Arena has been superb with man management through the years. That includes his players and assistant coaches.

Let’s face it, behind any successful head coach are his or her assistants, who might not get the recognition but play vital roles in a team’s success.

For years, Dave Sarachan was Arena’s able lieutenant on the USMNT and Galaxy.

With the Revs, Arena put together another formidable roster of assistant coaches.

Named MLS coach of the year for the fourth time Monday, Arena lauded his co-workers.

“Well, we all have different responsibilities, and they fulfill those responsibilities in a great way,” he said. “Kevin Hitchcock deals with our goalkeepers, helps us with re-starts as well. Richie [Williams] helps us with the postgame editing of our games. Dave van den Bergh does the scouting of the opponents. Shalrie Joseph helps us in training every day.

“We just merged together and complement each other. They’ve done an outstanding job.”

Some of those assistant coaches, incidentally, have a New York-New Jersey connection. Richie Williams was a key player with the two-time national youth champion Union Lancers (Cosmopolitan Junior Soccer League) and played for Arena at Virginia and D.C. United before he turned to coaching. He has been an assistant with several teams, including the Red Bulls, where he twice was an interim coach. Van den Bergh played an important part of the Red Bulls’ Cinderella run to the 2008 MLS Cup. And Joseph, a former Brooklyn, N.Y. resident, was a star at St. John’s University.

Incredible as it may sound, two legendary football coaching greats whose teams call Gillette Stadium home have yet to meet, even though they share the same venue.

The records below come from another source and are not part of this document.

Lemma ban_lost_at_shutdown_witness :
  exists p p1, process_step sample_config (EMain None) (started_process failing_server) = Some p /\
    process_step sample_config (EServe sample_env (ILogin 0)) p = Some p1 /\
    (forall t, t <= e_now sample_env + 300 * Second -> (IsBanned t t (IPv4 0x0a000001) (bans (server p1))).1 = true) /\
    forall evs p' t1 rows n dur t, process_run sample_config evs p1 = Some p' ->
      loads (reopen t1 (db (server p'))) rows ->
      (IsBanned t t (IPv4 0x0a000001) (NewBanManager (inr rows) n dur)).1 = false.
Proof.
  eexists. destruct (ban_lost_at_shutdown sample_config
    {| server := failing_server; client_listener := new_listener; gs_listener := new_listener; ran := [];
       ctx_done := true; main_at := Cancelled |} sample_env 0 1%positive sample_client ErrInvalidPassword)
    as (p1 & H1 & H2 & H3); try reflexivity; try done.
  exists p1. split; [reflexivity|]. split; [exact H1|]. split; [exact H2|exact H3].
Defined.

(** Both listeners run when the signal comes; the client listener does not stop in time. *)
Definition shutdown : list event :=
  [EBoot ClientPort; EBoot GsPort; EMain None; EMain None; EMain (Some "context deadline exceeded"%string);
   EMain None; EDown GsPort; EMain None; EMain None].

Lemma shutdown_terminates_witness :
  exists p, process_run sample_config shutdown (started_process failing_server) = Some p /\ main_at p = Exited /\
    (main_events shutdown + statements_left (main_at p)
       <= statements_left (main_at (started_process failing_server)) <= 6)%nat.
Proof.
  assert (exists p, process_run sample_config shutdown (started_process failing_server) = Some p /\ main_at p = Exited)
    as (p & E & Hm) by (eexists; split; reflexivity).
  exists p. split; [exact E|]. split; [exact Hm|].
  exact (proj1 (shutdown_terminates sample_config shutdown (started_process failing_server) p E)).
Defined.
End Example.
(** * Heat equation explorer: numerical core

  A shallow embedding of the numerical core of the heat-equation
  explorers (the 1D explorer, the 2D explorer [2d/app.js] and the unified
  1D/2D explorer): the tridiagonal solver, the three time steppers in
  one and two space dimensions, the per-step bookkeeping and the error
  diagnostics.

  JavaScript numbers are kept abstract: the class [Number] lists the
  operations the source applies to them, and every definition is written
  against that interface, statement by statement.  Facts that only depend
  on the control flow are proved for every [Number].  Facts about computed
  values are proved under [Exact], which says that the arithmetic is exact
  real arithmetic (no rounding, no overflow, no NaN); the canonical
  rationals [Qc] give an executable instance and [R] a second one.

  The steppers are given twice: over arrays as values, which is what the
  statements about computed fields use, and over a store of array objects
  ([Store]), which is what the statement about the arrays a call reads,
  writes and allocates uses.  The definitions come first, the properties
  after them. *)

From Stdlib Require Import Reals QArith Qcanon Qreals Qabs Lra Lia.
From Stdlib Require Import String Ascii DecimalString.
From Stdlib Require Import Bool Arith ZArith List.
Import ListNotations.

Close Scope Q_scope.
Close Scope Qc_scope.
Close Scope R_scope.
Close Scope string_scope.
Open Scope nat_scope.

(** ** Numbers *)

(** The operations of JavaScript numbers used by the core.  [lit] reads a
  decimal literal, [undef] is what a hole of [new Array(n)] or a read
  past the end of an array yields once it enters arithmetic, [ltb] is
  [<] and [isFinite] is the global [isFinite]. *)
Class Number : Type := {
num : Type;
lit : Q -> num;
undef : num;
add : num -> num -> num;
sub : num -> num -> num;
mul : num -> num -> num;
div : num -> num -> num;
neg : num -> num;
abs : num -> num;
ltb : num -> num -> bool;
isFinite : num -> bool
}.

Declare Scope num_scope.
Delimit Scope num_scope with num.
Bind Scope num_scope with num.
Infix "+" := add : num_scope.
Infix "-" := sub : num_scope.
Infix "*" := mul : num_scope.
Infix "/" := div : num_scope.
Notation "- x" := (neg x) : num_scope.
Infix "<?" := ltb : num_scope.

Section Literals.
Context {N : Number}.

Definition ofZ (z : Z) : num := lit (inject_Z z).
Definition ofNat (n : nat) : num := ofZ (Z.of_nat n).
Definition zero : num := ofZ 0.
Definition one : num := ofZ 1.
Definition two : num := ofZ 2.

(** [x > y] *)
Definition gtb (x y : num) : bool := ltb y x.

(** The pivot threshold [1e-15] of [thomasAlgorithm]. *)
Definition pivot_eps : num := lit (1 # 1000000000000000).
End Literals.

(** ** Arrays *)

(** A JavaScript array is a list; [hole] stands for a missing element. *)
Section Arrays.
Context {A : Type} (hole : A).

(** [new Array(n)] *)
Definition newArray (n : nat) : list A := repeat hole n.

(** [new Array(n).fill(v)] *)
Definition filled (n : nat) (v : A) : list A := repeat v n.

(** [l[i]] *)
Definition aget (l : list A) (i : nat) : A := nth i l hole.

(** [l[i] = v]: an assignment past the end extends the array. *)
Fixpoint aset (l : list A) (i : nat) (v : A) : list A :=
  match l, i with
  | [], 0 => [v]
  | [], S k => hole :: aset [] k v
  | _ :: t, 0 => v :: t
  | h :: t, S k => h :: aset t k v
  end.

(** [l[n - 1] = v]: for [n = 0] the index is [-1], which is not an array
    index, and the elements are left as they are. *)
Definition aset_last (n : nat) (l : list A) (v : A) : list A :=
  match n with
  | 0 => l
  | S k => aset l k v
  end.

(** [for (let i = lo; i < hi; i++) body], threading the loop state. *)
Definition for_up {S : Type} (lo hi : nat) (body : nat -> S -> S) (s : S) : S :=
  fold_left (fun acc i => body i acc) (seq lo (hi - lo)) s.

(** [for (let i = hi - 1; i >= 0; i--) body] *)
Definition for_down {S : Type} (hi : nat) (body : nat -> S -> S) (s : S) : S :=
  fold_left (fun acc i => body i acc) (rev (seq 0 hi)) s.
End Arrays.

Arguments newArray {A} hole n.
Arguments aget {A} hole l i.
Arguments aset {A} hole l i v.
Arguments aset_last {A} hole n l v.

(** ** The tridiagonal solver *)

Section Thomas.
Context {N : Number}.
Local Open Scope num_scope.

Notation "l .[ i ]" := (aget undef l i) (at level 1, format "l .[ i ]").

(** State of the forward sweep: the arrays [cp] and [dp], and, as a ghost
    field, the divisors of the divisions performed so far. *)
Record sweep : Type := {
  cp : list num;
  dp : list num;
  divisors : list num
}.

(** One iteration of the forward loop; [inl (i, s)] is the early
    [return d] at index [i], reached in state [s]. *)
Definition forwardStep (a b c d : list num) (i : nat) (s : sweep) : nat * sweep + sweep :=
  let denom := b.[i] - a.[i] * (cp s).[i - 1] in
  if abs denom <? pivot_eps then inl (i, s)
  else inr {| cp := aset undef (cp s) i (c.[i] / denom);
              dp := aset undef (dp s) i ((d.[i] - a.[i] * (dp s).[i - 1]) / denom);
              divisors := divisors s ++ [denom; denom] |}.

Fixpoint forwardLoop (a b c d : list num) (idx : list nat) (s : sweep) :
    nat * sweep + sweep :=
  match idx with
  | [] => inr s
  | i :: rest =>
      match forwardStep a b c d i s with
      | inl e => inl e
      | inr s' => forwardLoop a b c d rest s'
      end
  end.

Definition forwardSweep (a b c d : list num) : nat * sweep + sweep :=
  let n := length d in
  let cp := newArray undef n in
  let dp := newArray undef n in
  if abs b.[0] <? pivot_eps then inl (0, {| cp := cp; dp := dp; divisors := [] |})
  else forwardLoop a b c d (seq 1 (n - 1))
         {| cp := aset undef cp 0 (c.[0] / b.[0]);
            dp := aset undef dp 0 (d.[0] / b.[0]);
            divisors := [b.[0]; b.[0]] |}.

Definition backSubst (n : nat) (cp dp : list num) : list num :=
  let x := newArray undef n in
  let x := match n with
           | 0 => x
           | S k => aset undef x k dp.[k]
           end in
  for_down (n - 1) (fun i x => aset undef x i (dp.[i] - cp.[i] * x.[i + 1])) x.

Definition thomasAlgorithm (a b c d : list num) : list num :=
  match forwardSweep a b c d with
  | inl _ => d
  | inr s => backSubst (length d) (cp s) (dp s)
  end.

(** The divisors of all the divisions a call performs. *)
Definition divisorsOf (a b c d : list num) : list num :=
  match forwardSweep a b c d with
  | inl (_, s) => divisors s
  | inr s => divisors s
  end.

(** The message the 1D explorer's [thomasAlgorithm] sends to
    [console.error] before an early return; the other two copies of the
    function return silently. *)
Definition thomasErrors (a b c d : list num) : list string :=
  match forwardSweep a b c d with
  | inl (i, _) =>
      [("Thomas Algorithm: Zero pivot at index "
          ++ NilZero.string_of_uint (Nat.to_uint i))%string]
  | inr _ => []
  end.

(** The normalised coefficients and the effective pivots as the
    recurrence defines them: [cp_0 = c_0 / b_0],
    [cp_i = c_i / (b_i - a_i cp_(i-1))]; the pivot of row [0] is [b_0] and
    the pivot of row [i] is [b_i - a_i cp_(i-1)]. *)
Fixpoint cprime (a b c : list num) (i : nat) : num :=
  match i with
  | 0 => c.[0] / b.[0]
  | S k => c.[i] / (b.[i] - a.[i] * cprime a b c k)
  end.

Definition pivot (a b c : list num) (i : nat) : num :=
  match i with
  | 0 => b.[0]
  | S k => b.[i] - a.[i] * cprime a b c k
  end.

(** [dp_0 = d_0 / b_0], [dp_i = (d_i - a_i dp_(i-1)) / (b_i - a_i cp_(i-1))]. *)
Fixpoint dprime (a b c d : list num) (i : nat) : num :=
  match i with
  | 0 => d.[0] / b.[0]
  | S k => (d.[i] - a.[i] * dprime a b c d k) / pivot a b c i
  end.

(** Back substitution, [x_(n-1) = dp_(n-1)] and [x_i = dp_i - cp_i x_(i+1)]:
    [xback k i] is [x_i] for the row [i] that has [k] rows after it. *)
Fixpoint xback (a b c d : list num) (k i : nat) : num :=
  match k with
  | 0 => dprime a b c d i
  | S k' => dprime a b c d i - cprime a b c i * xback a b c d k' (S i)
  end.

(** The solution of a system of [n] rows by the recurrences. *)
Definition solution (a b c d : list num) (n : nat) : list num :=
  map (fun i => xback a b c d (n - 1 - i) i) (seq 0 n).

(** [Math.abs(p) < 1e-15] *)
Definition degenerate (p : num) : bool := abs p <? pivot_eps.

End Thomas.

(** ** Tridiagonal systems with Dirichlet rows *)

Section Systems.
Context {N : Number}.
Local Open Scope num_scope.

(** The four arrays [a], [b], [c], [d] handed to [thomasAlgorithm]. *)
Record system : Type := {
  sa : list num;
  sb : list num;
  sc : list num;
  sd : list num
}.

Definition solve (s : system) : list num :=
  thomasAlgorithm (sa s) (sb s) (sc s) (sd s).

(** The two lines every implicit stepper runs before the solve:
    [b[0] = 1; c[0] = 0; d[0] = 0;]
    [a[n - 1] = 0; b[n - 1] = 1; d[n - 1] = 0;] *)
Definition dirichletRows (n : nat) (s : system) : system :=
  let b := aset undef (sb s) 0 one in
  let c := aset undef (sc s) 0 zero in
  let d := aset undef (sd s) 0 zero in
  let a := aset_last undef n (sa s) zero in
  let b := aset_last undef n b one in
  let d := aset_last undef n d zero in
  {| sa := a; sb := b; sc := c; sd := d |}.

End Systems.

(** ** One-dimensional steppers

    [forwardEuler], [backwardEuler] and [crankNicolson] of the 1D explorer;
    the unified explorer has the same bodies under the names
    [forwardEuler1D], [backwardEuler1D] and [crankNicolson1D]. *)

Section Steppers1D.
Context {N : Number}.
Local Open Scope num_scope.

Notation "l .[ i ]" := (aget undef l i) (at level 1, format "l .[ i ]").

Definition forwardEuler (u : list num) (r : num) : list num :=
  let n := length u in
  let uNew := newArray undef n in
  let uNew := aset undef uNew 0 zero in
  let uNew := aset_last undef n uNew zero in
  for_up 1 (n - 1)
    (fun i uNew =>
       aset undef uNew i (u.[i] + r * (u.[i + 1] - two * u.[i] + u.[i - 1])))
    uNew.

Definition backwardEulerSystem (u : list num) (r : num) : system :=
  let n := length u in
  let a := filled n (- r) in
  let b := filled n (one + two * r) in
  let c := filled n (- r) in
  let d := u in
  dirichletRows n {| sa := a; sb := b; sc := c; sd := d |}.

Definition backwardEuler (u : list num) (r : num) : list num :=
  solve (backwardEulerSystem u r).

Definition crankNicolsonSystem (u : list num) (r : num) : system :=
  let n := length u in
  let r2 := r / two in
  let a := filled n (- r2) in
  let b := filled n (one + r) in
  let c := filled n (- r2) in
  let d := newArray undef n in
  let d := for_up 1 (n - 1)
             (fun i d =>
                aset undef d i ((one - r) * u.[i] + r2 * (u.[i + 1] + u.[i - 1])))
             d in
  dirichletRows n {| sa := a; sb := b; sc := c; sd := d |}.

Definition crankNicolson (u : list num) (r : num) : list num :=
  solve (crankNicolsonSystem u r).

Definition forwardEuler1D := forwardEuler.
Definition backwardEuler1D := backwardEuler.
Definition crankNicolson1D := crankNicolson.

End Steppers1D.

(** ** Two-dimensional steppers *)

Section Steppers2D.
Context {N : Number}.
Local Open Scope num_scope.

Notation "l .[ i ]" := (aget undef l i) (at level 1, format "l .[ i ]").

(** A field is an array of rows, [u[i][j]]. *)
Definition matrix : Type := list (list num).

(** [new Array(Nx).fill(0).map(() => new Array(Ny).fill(0))] *)
Definition zeros2 (Nx Ny : nat) : matrix := repeat (filled Ny zero) Nx.

(** [u[i][j]] *)
Definition mget (u : matrix) (i j : nat) : num := (aget [] u i).[j].

(** [u[i][j] = v] *)
Definition mset (u : matrix) (i j : nat) (v : num) : matrix :=
  aset [] u i (aset undef (aget [] u i) j v).

(** The steppers start with [Ny = u[0].length], which throws a TypeError on
    an empty [u]: that is the [None] below. *)

(** [forwardEuler2D], the same in the 2D explorer and the unified explorer. *)
Definition forwardEuler2D (u : matrix) (rx ry : num) : option matrix :=
  match u with
  | [] => None
  | row0 :: _ =>
      let Nx := length u in
      let Ny := length row0 in
      let uNew := zeros2 Nx Ny in
      Some (for_up 1 (Nx - 1)
              (fun i uNew =>
                 for_up 1 (Ny - 1)
                   (fun j uNew =>
                      mset uNew i j
                        (mget u i j
                         + rx * (mget u (i + 1) j - two * mget u i j + mget u (i - 1) j)
                         + ry * (mget u i (j + 1) - two * mget u i j + mget u i (j - 1))))
                   uNew)
              uNew)
  end.

(** [for (let i = 0; i < n; i++) uStar[i][j] = res[i]] *)
Definition storeColumn (n j : nat) (res : list num) (m : matrix) : matrix :=
  for_up 0 n (fun i m => mset m i j res.[i]) m.

(** [for (let j = 0; j < n; j++) uNew[i][j] = res[j]] *)
Definition storeRow (n i : nat) (res : list num) (m : matrix) : matrix :=
  for_up 0 n (fun j m => mset m i j res.[j]) m.

(** *** The 2D explorer, [2d/app.js] *)

Definition beX_system (u : matrix) (rx : num) (Nx j : nat) : system :=
  let a := filled Nx (- rx) in
  let b := filled Nx (one + two * rx) in
  let c := filled Nx (- rx) in
  let d := newArray undef Nx in
  let d := for_up 0 Nx (fun i d => aset undef d i (mget u i j)) d in
  dirichletRows Nx {| sa := a; sb := b; sc := c; sd := d |}.

Definition beY_system (uStar : matrix) (ry : num) (Ny i : nat) : system :=
  let a := filled Ny (- ry) in
  let b := filled Ny (one + two * ry) in
  let c := filled Ny (- ry) in
  let d := newArray undef Ny in
  let d := for_up 0 Ny (fun j d => aset undef d j (mget uStar i j)) d in
  dirichletRows Ny {| sa := a; sb := b; sc := c; sd := d |}.
Fixpoint utf8_valid (s : string) : bool :=
  match s with
  | EmptyString => true
  | String c0 s1 =>
      if byte_in 0 127 c0 then utf8_valid s1
      else if byte_in 194 223 c0 then
        match s1 with
        | String c1 s2 => is_cont c1 && utf8_valid s2
        | _ => false
        end
      else if byte_in 224 239 c0 then
        match s1 with
        | String c1 (String c2 s3) =>
            (if byte_in 224 224 c0 then byte_in 160 191 c1
             else if byte_in 237 237 c0 then byte_in 128 159 c1
             else is_cont c1)
            && is_cont c2 && utf8_valid s3
        | _ => false
        end
      else if byte_in 240 244 c0 then
        match s1 with
        | String c1 (String c2 (String c3 s4)) =>
            (if byte_in 240 240 c0 then byte_in 144 191 c1
             else if byte_in 244 244 c0 then byte_in 128 143 c1
             else is_cont c1)
            && is_cont c2 && is_cont c3 && utf8_valid s4
        | _ => false
        end
      else false
  end%bool.

(** [line.decode("utf-8")]: the [str] keeps its UTF-8 bytes; [None] is
    [UnicodeDecodeError]. *)
Definition decode_utf8 (line : string) : option string :=
  if utf8_valid line then Some line else None.

(** [s.split(",")]: never empty; [n] commas give [n + 1] tokens.  The byte
    [","] never occurs inside a multi-byte UTF-8 sequence, so splitting
    the encoded text is splitting the text. *)
Fixpoint split_comma (s : string) : list string :=
  match s with
  | EmptyString => [EmptyString]
  | String c rest =>
      if Ascii.eqb c COMMA then EmptyString :: split_comma rest
      else
        match split_comma rest with
        | t :: ts => String c t :: ts
        | [] => [String c EmptyString]
        end
  end.

(** [a[i]] for a sequence or the first axis of an array: a negative index
    counts from the end; [None] is [IndexError]. *)
Definition getitem {A : Type} (a : list A) (i : Z) : option A :=
  let n := Z.of_nat (List.length a) in
  if (0 <=? i)%Z then nth_error a (Z.to_nat i)
  else if (- n <=? i)%Z then nth_error a (Z.to_nat (n + i))
  else None.

(* ================================================================== *)
(** ** State and exceptions *)
(* ================================================================== *)

Inductive exn : Type :=
| UnicodeDecodeError
| ValueError
| IndexError
| SSHException.

Inductive outcome (A : Type) : Type :=
| Ok (a : A)
| Raise (e : exn).
Arguments Ok {A} a.
Arguments Raise {A} e.

(** A computation over a state [St]: the state after it, and its value or
    the exception it raised. *)
Definition M (St A : Type) : Type := St -> St * outcome A.

Definition ret {St A} (a : A) : M St A := fun s => (s, Ok a).

Definition raise {St A} (e : exn) : M St A := fun s => (s, Raise e).

Definition bind {St A B} (c : M St A) (k : A -> M St B) : M St B :=
  fun s =>
    match c s with
    | (s', Ok a) => k a s'
    | (s', Raise e) => (s', Raise e)
    end.

Definition get {St} : M St St := fun s => (s, Ok s).

Definition modify {St} (f : St -> St) : M St unit := fun s => (f s, Ok tt).

(** A builtin that either returns or raises [e]. *)
Definition try_opt {St A} (e : exn) (o : option A) : M St A :=
  match o with Some a => ret a | None => raise e end.

Notation "x <- c ;; k" := (bind c (fun x => k))
  (at level 61, c at next level, right associativity).
Notation "c ;;; k" := (bind c (fun _ => k))
  (at level 61, right associativity).

(** Standard output: the argument of every [print] call, oldest first. *)
Definition stdout_t : Type := list (list string).

Definition print (tokens : list string) : M stdout_t unit :=
  modify (fun out => out ++ [tokens]).

(** A two-dimensional array, by rows.  [np.array(list())] is [[]]. *)
Definition ndarray : Type := list (list npfloat).

(* ================================================================== *)
(** ** The telemetry decoder *)
(* ================================================================== *)

Section Decoder.

(** The builtin [float(str)]; [None] is [ValueError]. *)
Variable py_float : string -> option npfloat.

(** [[float(i) for i in temp]] *)
Fixpoint floats_of (temp : list string) : M stdout_t (list npfloat) :=
  match temp with
  | [] => ret []
  | i :: temp' =>
      x <- try_opt ValueError (py_float i) ;;
      xs <- floats_of temp' ;;
      ret (x :: xs)
  end.

(** The loop of [__decode_result] over the remaining lines, [result]
    being the rows appended so far. *)
Fixpoint decode_lines (lines : list string) (result : ndarray)
  : M stdout_t ndarray :=
  match lines with
  | [] => ret result
  | line :: lines' =>
      s <- try_opt UnicodeDecodeError (decode_utf8 line) ;;
      let temp := split_comma s in
      if (List.length temp =? 11)%nat then
        floats <- floats_of (removelast temp) ;;
        decode_lines lines' (result ++ [floats])
      else if negb (List.length temp =? 1)%nat then
        print temp ;;;
        decode_lines lines' result
      else
        decode_lines lines' result
  end.

(** [TestbenchEnv.__decode_result(ssh_result)], [raw] being the bytes of
    [ssh_result.read()]. *)
Definition decode_result (raw : string) : M stdout_t ndarray :=
  decode_lines (splitlines raw) [].

End Decoder.

(* ================================================================== *)
(** ** The environment object *)
(* ================================================================== *)

(** The attributes of a [TestbenchEnv], in the order [__init__] assigns
    them.  Of [self.ssh] only whether the client is connected is kept. *)
Record TestbenchEnv : Type := mkEnv {
  ssh_connected : bool;
  host : string;
  username : string;
  password : string;
  DT : npfloat;
  executable_script_name : string;
  max_episode_steps : Z;
  kP : npfloat;
  kI : npfloat;
  i_ref : npfloat;
  f_nom : npfloat;
  data : ndarray;
  current_step : Z;
  done : bool;
  i_limit : npfloat;
  i_nominal : npfloat
}.

Definition set_ssh_connected (b : bool) (e : TestbenchEnv) : TestbenchEnv :=
  mkEnv b (host e) (username e) (password e) (DT e)
        (executable_script_name e) (max_episode_steps e) (kP e) (kI e)
        (i_ref e) (f_nom e) (data e) (current_step e) (done e) (i_limit e)
        (i_nominal e).

Definition set_kP (x : npfloat) (e : TestbenchEnv) : TestbenchEnv :=
  mkEnv (ssh_connected e) (host e) (username e) (password e) (DT e)
        (executable_script_name e) (max_episode_steps e) x (kI e)
        (i_ref e) (f_nom e) (data e) (current_step e) (done e) (i_limit e)
        (i_nominal e).

Definition set_kI (x : npfloat) (e : TestbenchEnv) : TestbenchEnv :=
  mkEnv (ssh_connected e) (host e) (username e) (password e) (DT e)
        (executable_script_name e) (max_episode_steps e) (kP e) x
        (i_ref e) (f_nom e) (data e) (current_step e) (done e) (i_limit e)
        (i_nominal e).

Definition set_data (d : ndarray) (e : TestbenchEnv) : TestbenchEnv :=
  mkEnv (ssh_connected e) (host e) (username e) (password e) (DT e)
        (executable_script_name e) (max_episode_steps e) (kP e) (kI e)
        (i_ref e) (f_nom e) d (current_step e) (done e) (i_limit e)
        (i_nominal e).

Definition set_current_step (n : Z) (e : TestbenchEnv) : TestbenchEnv :=
  mkEnv (ssh_connected e) (host e) (username e) (password e) (DT e)
        (executable_script_name e) (max_episode_steps e) (kP e) (kI e)
        (i_ref e) (f_nom e) (data e) n (done e) (i_limit e)
        (i_nominal e).

Definition set_done (b : bool) (e : TestbenchEnv) : TestbenchEnv :=
  mkEnv (ssh_connected e) (host e) (username e) (password e) (DT e)
        (executable_script_name e) (max_episode_steps e) (kP e) (kI e)
        (i_ref e) (f_nom e) (data e) (current_step e) b (i_limit e)
        (i_nominal e).

(** [TestbenchEnv.__init__] *)
Definition init (host username password : string) (DT : npfloat)
    (executable_script_name : string) (num_steps : Z)
    (kP kI i_ref f_nom i_limit i_nominal : npfloat) : TestbenchEnv :=
  mkEnv false host username password DT executable_script_name num_steps
        kP kI i_ref f_nom [] 0%Z false i_limit i_nominal.

(** What a method can see and change: the object and standard output. *)
Record world : Type := mkWorld {
  self : TestbenchEnv;
  stdout : stdout_t
}.

Definition get_self : M world TestbenchEnv := fun w => (w, Ok (self w)).

Definition modify_self (f : TestbenchEnv -> TestbenchEnv) : M world unit :=
  modify (fun w => mkWorld (f (self w)) (stdout w)).

(** A computation that only prints, run where the object is also in
    scope: a static method called from a method. *)
Definition on_stdout {A} (c : M stdout_t A) : M world A :=
  fun w =>
    let (out, r) := c (stdout w) in
    (mkWorld (self w) out, r).

(** The remote side of one [reset]: whether
    [connect(host, username=, password=)] succeeds, and what the command
    writes to its standard output ([None]: the session fails).  The
    command line [./script steps kP kI i_ref f_nom] is kept as its
    arguments. *)
Record command : Type := mkCommand {
  cmd_script : string;
  cmd_steps : Z;
  cmd_kP : npfloat;
  cmd_kI : npfloat;
  cmd_i_ref : npfloat;
  cmd_f_nom : npfloat
}.

Record remote : Type := mkRemote {
  connect : string -> string -> string -> bool;
  exec_command : command -> option string
}.

Section Testbench.

Variable py_float : string -> option npfloat.

(** [openmodelica_microgrid_gym.util.dq0_to_abc(dq0, theta)]: the
    three-phase set point of a dq0 set point at the angle [theta]. *)
Variable dq0_to_abc : vec3 -> npfloat -> vec3.

(** [TestbenchEnv.rew_fun(Iabc_meas, Idq0_SP, phase)] *)
Definition rew_fun (env : TestbenchEnv) (Iabc_meas Idq0_SP : vec3)
    (phase : npfloat) : npfloat :=
  let mu := Fin 2 in
  let Iabc_SP := dq0_to_abc Idq0_SP phase in
  let error :=
    add
      (vsum (vmap (fun x => pow_half (div x (i_limit env)))
                  (vmap abs (vmap2 sub Iabc_SP Iabc_meas))))
      (mul
         (neg (vsum (vmap
            (fun x =>
               mul mu
                 (log (sub (Fin 1)
                    (div (maximum (sub x (i_nominal env)) (Fin 0))
                         (sub (i_limit env) (i_nominal env))))))
            (vmap abs Iabc_meas))))
         (of_int (max_episode_steps env))) in
  neg error.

That would be Bill Belichick, the coach of the primary tenant (New England Patriots) and Arena.

“I’ve actually never met him,” Arena said. “We don’t have a relationship, but I certainly appreciate the fact that he’s obviously the arguably the finest football coach in the history of the NFL. It’s amazing to watch his team; even last year and a year where they weren’t at their best to see the coaching. This year has been absolutely spectacular. It’s awesome. It’s an honor being in the same building with him at times.”

Later Arena added: “I’ll meet Bill I’m sure at some point. I think he’s pretty occupied in his job as I am in mine.”

Arena himself is focused on adding another trophy and honor to his seemingly endless list of accolades.

If he and the Revs can accomplish that, it would cap off an incredible, legendary career, although he has shown few signs of slowing down.